What you need to do: Please copy every line from the following entries in which the word "PerformanceManager" appears.

Information given:
*** Begin section ***
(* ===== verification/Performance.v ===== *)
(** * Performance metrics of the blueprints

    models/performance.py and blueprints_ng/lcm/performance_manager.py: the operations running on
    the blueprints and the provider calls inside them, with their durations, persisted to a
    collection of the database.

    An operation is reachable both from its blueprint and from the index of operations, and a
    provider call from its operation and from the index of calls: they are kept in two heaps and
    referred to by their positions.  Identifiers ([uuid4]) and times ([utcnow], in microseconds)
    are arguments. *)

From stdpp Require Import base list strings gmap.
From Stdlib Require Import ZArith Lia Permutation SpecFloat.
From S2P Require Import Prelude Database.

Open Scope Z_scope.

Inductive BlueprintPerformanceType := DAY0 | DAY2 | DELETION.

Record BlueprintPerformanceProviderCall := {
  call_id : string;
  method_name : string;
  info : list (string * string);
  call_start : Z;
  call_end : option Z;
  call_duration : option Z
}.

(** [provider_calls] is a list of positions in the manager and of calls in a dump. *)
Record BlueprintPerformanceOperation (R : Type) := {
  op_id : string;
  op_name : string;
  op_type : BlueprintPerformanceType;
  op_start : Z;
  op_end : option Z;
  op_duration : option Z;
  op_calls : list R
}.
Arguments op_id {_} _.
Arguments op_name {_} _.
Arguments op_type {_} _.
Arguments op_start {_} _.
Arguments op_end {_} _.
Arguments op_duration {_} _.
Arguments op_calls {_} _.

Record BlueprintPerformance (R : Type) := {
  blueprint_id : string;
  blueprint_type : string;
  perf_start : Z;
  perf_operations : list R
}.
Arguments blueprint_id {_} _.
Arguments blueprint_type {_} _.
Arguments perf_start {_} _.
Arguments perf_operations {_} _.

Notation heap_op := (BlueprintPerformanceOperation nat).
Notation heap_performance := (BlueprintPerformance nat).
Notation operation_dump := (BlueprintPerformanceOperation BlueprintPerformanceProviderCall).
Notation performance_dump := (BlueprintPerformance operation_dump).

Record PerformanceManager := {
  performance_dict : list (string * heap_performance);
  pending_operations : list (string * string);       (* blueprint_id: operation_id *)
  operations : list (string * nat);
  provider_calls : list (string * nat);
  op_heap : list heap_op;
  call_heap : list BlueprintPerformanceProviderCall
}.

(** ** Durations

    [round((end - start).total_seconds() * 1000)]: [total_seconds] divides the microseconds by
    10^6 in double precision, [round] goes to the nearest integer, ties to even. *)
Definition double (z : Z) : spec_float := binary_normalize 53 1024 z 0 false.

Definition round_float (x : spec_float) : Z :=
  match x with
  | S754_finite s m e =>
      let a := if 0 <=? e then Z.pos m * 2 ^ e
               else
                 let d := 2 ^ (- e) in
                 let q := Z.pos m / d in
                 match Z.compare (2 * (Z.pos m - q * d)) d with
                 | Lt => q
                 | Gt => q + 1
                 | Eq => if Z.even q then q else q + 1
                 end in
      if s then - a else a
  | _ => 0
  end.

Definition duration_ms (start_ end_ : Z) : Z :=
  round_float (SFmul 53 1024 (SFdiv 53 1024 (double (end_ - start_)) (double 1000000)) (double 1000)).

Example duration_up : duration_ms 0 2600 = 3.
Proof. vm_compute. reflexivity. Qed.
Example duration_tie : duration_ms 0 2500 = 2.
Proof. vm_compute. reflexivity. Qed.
*** End section ***
*** Begin section ***
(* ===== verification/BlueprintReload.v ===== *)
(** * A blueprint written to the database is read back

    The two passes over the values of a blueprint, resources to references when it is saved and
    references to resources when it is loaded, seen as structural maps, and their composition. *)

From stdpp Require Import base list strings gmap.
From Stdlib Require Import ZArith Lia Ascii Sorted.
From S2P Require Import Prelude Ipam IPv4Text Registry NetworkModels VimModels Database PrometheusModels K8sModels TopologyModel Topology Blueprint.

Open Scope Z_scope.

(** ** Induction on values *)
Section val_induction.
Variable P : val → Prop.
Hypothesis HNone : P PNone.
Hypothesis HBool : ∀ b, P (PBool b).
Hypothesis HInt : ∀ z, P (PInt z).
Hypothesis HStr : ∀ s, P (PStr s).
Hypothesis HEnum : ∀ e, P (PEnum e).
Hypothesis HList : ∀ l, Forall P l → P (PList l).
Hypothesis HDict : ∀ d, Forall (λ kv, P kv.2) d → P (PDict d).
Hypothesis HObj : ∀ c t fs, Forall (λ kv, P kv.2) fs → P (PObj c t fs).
*** End section ***
*** Begin section ***
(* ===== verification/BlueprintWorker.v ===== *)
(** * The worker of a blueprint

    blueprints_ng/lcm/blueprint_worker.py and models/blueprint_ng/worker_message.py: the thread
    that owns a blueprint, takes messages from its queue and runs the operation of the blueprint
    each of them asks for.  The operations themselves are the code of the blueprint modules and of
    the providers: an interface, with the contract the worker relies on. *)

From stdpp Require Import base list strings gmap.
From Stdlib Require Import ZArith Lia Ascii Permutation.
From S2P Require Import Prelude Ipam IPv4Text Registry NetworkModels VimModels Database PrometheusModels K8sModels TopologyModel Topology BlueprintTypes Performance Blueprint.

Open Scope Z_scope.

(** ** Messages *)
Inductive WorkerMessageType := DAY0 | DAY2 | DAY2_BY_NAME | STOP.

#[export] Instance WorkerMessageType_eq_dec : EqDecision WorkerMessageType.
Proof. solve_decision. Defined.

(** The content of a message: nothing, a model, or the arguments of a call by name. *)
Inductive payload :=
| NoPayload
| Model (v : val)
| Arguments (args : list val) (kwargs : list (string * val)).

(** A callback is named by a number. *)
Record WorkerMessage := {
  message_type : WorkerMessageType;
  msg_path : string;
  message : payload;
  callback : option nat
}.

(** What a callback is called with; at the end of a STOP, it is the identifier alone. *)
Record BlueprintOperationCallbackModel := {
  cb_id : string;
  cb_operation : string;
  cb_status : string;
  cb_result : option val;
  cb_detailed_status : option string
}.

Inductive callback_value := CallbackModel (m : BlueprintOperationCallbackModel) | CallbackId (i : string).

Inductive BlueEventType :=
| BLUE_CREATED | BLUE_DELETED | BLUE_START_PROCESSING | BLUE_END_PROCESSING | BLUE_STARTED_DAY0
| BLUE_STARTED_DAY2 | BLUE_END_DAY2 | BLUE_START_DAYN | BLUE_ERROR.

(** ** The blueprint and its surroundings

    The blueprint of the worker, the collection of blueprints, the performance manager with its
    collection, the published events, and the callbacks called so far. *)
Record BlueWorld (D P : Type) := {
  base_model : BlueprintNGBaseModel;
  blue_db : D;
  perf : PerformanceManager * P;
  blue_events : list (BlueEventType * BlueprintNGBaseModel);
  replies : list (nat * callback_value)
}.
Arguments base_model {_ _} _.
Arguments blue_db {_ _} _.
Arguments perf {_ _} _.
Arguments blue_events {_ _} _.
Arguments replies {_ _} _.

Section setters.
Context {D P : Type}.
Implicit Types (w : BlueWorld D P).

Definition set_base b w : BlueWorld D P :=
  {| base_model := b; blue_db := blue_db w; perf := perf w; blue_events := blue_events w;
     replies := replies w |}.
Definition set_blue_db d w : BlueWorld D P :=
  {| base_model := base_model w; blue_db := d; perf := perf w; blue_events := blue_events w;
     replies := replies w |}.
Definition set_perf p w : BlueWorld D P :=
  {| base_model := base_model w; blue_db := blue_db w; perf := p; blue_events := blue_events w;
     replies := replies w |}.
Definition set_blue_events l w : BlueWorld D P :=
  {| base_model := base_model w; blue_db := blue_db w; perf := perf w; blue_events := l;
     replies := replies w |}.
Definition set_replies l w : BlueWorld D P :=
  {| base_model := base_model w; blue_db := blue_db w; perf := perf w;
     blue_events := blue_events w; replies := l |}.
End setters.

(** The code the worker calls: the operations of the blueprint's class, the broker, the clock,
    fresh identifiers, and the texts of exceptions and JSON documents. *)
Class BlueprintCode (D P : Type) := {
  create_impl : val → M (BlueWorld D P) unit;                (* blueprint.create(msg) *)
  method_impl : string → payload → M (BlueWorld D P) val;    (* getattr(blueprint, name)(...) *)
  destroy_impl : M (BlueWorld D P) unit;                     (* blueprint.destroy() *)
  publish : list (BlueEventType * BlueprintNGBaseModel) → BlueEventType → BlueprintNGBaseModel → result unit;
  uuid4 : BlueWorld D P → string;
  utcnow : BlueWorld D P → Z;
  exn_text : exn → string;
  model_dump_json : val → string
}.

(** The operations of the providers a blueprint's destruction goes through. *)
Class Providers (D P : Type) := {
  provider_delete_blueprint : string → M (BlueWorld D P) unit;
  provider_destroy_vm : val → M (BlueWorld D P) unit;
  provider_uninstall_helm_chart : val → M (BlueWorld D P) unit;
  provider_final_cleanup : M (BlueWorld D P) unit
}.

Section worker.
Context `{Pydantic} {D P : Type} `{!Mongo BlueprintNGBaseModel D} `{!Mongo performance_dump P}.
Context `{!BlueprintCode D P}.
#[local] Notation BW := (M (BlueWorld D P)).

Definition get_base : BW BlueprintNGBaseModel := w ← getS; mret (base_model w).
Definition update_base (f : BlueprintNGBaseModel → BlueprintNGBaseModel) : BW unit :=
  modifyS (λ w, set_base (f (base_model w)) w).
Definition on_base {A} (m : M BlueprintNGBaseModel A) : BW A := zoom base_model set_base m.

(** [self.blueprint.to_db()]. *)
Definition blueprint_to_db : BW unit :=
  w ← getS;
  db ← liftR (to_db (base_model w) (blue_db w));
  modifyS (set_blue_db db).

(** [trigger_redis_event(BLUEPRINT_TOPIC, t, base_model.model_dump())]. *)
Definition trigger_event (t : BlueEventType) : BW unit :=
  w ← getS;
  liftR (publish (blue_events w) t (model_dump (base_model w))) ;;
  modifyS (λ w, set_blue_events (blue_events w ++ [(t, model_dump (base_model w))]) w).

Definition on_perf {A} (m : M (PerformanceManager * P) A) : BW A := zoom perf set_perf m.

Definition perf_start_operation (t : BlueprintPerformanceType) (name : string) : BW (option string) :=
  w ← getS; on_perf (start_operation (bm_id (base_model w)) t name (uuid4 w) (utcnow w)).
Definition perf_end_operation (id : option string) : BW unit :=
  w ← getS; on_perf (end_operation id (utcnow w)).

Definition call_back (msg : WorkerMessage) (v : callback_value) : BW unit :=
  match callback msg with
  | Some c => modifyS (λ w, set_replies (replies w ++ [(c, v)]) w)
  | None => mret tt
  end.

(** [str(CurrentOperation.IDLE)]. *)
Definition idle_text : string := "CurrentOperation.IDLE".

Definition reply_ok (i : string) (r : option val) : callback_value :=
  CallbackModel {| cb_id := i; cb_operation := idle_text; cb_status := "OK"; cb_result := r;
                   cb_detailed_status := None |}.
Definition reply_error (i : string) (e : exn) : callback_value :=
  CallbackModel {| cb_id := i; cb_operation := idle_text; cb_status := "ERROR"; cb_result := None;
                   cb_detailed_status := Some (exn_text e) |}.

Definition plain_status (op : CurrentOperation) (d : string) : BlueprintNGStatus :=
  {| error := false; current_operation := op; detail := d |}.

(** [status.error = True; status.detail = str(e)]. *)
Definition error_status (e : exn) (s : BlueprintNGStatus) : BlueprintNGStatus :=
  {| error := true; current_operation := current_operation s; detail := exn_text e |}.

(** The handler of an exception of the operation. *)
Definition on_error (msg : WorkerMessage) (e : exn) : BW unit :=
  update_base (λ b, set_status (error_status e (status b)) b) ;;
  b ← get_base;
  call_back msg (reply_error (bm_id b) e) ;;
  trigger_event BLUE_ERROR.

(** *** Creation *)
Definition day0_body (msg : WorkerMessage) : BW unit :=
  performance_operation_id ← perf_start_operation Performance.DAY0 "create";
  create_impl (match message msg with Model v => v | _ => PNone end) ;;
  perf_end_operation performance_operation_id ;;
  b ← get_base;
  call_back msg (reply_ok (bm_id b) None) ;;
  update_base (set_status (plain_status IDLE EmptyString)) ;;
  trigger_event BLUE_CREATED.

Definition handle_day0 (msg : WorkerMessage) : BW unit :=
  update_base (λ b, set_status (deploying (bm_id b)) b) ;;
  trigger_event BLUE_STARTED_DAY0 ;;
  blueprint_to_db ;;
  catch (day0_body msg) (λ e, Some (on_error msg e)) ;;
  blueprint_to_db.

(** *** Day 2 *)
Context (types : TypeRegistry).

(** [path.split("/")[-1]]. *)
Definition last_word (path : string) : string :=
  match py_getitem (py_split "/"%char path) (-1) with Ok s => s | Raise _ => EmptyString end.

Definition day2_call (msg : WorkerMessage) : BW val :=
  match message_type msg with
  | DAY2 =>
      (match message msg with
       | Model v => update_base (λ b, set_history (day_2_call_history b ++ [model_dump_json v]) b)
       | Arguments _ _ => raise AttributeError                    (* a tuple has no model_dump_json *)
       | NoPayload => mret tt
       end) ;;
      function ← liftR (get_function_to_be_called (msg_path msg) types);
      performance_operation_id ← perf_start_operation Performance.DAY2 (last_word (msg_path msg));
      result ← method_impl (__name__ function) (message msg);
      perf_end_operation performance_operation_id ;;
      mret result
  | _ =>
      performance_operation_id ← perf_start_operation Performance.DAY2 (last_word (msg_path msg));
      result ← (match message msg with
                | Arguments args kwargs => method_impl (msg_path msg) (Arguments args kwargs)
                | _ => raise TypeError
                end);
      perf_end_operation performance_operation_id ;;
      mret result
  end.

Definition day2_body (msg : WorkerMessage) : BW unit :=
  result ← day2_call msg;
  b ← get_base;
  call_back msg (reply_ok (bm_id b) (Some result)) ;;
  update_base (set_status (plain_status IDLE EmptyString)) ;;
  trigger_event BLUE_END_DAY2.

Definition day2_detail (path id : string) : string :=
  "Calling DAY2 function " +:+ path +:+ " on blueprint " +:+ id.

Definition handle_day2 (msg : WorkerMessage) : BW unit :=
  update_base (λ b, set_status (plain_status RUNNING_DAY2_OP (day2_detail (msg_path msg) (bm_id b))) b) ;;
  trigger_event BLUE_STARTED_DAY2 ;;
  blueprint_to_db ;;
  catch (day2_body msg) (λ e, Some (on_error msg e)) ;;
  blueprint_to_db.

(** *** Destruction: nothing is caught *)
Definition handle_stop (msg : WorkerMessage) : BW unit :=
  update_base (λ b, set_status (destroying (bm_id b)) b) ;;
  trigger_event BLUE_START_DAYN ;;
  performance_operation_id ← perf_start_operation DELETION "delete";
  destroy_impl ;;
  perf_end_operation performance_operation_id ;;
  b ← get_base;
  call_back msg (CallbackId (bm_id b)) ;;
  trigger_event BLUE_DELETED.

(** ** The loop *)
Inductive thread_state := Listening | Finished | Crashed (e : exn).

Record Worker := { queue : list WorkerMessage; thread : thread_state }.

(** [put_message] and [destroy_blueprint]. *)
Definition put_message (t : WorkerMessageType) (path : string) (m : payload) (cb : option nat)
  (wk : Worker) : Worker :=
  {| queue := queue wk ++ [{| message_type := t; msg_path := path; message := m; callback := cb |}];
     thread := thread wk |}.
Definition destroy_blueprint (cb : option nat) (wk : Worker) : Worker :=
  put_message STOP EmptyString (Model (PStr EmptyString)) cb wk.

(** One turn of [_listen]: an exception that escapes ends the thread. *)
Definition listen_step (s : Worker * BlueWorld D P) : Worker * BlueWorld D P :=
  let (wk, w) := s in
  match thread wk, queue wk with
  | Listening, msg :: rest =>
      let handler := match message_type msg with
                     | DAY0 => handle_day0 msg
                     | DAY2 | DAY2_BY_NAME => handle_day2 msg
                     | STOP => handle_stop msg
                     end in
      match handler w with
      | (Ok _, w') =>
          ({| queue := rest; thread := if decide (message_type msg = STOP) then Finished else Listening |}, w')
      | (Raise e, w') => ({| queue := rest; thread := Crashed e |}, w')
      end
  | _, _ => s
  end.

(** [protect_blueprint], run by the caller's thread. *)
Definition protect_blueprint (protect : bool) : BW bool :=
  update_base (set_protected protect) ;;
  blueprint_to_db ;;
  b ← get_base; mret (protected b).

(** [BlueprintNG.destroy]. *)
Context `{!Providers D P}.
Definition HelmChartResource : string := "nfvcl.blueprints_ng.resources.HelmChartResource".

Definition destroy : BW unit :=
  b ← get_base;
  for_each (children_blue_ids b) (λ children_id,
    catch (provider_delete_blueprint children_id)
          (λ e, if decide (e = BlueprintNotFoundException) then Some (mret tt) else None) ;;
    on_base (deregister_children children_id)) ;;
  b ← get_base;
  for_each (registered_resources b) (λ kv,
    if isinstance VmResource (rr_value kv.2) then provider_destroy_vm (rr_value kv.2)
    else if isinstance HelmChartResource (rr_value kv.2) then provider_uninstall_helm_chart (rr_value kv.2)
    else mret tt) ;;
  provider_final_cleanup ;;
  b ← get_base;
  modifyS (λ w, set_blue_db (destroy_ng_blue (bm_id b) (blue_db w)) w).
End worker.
*** End section ***
Task solution:
Record PerformanceManager := {
  perf : PerformanceManager * P;
Definition on_perf {A} (m : M (PerformanceManager * P) A) : BW A := zoom perf set_perf m.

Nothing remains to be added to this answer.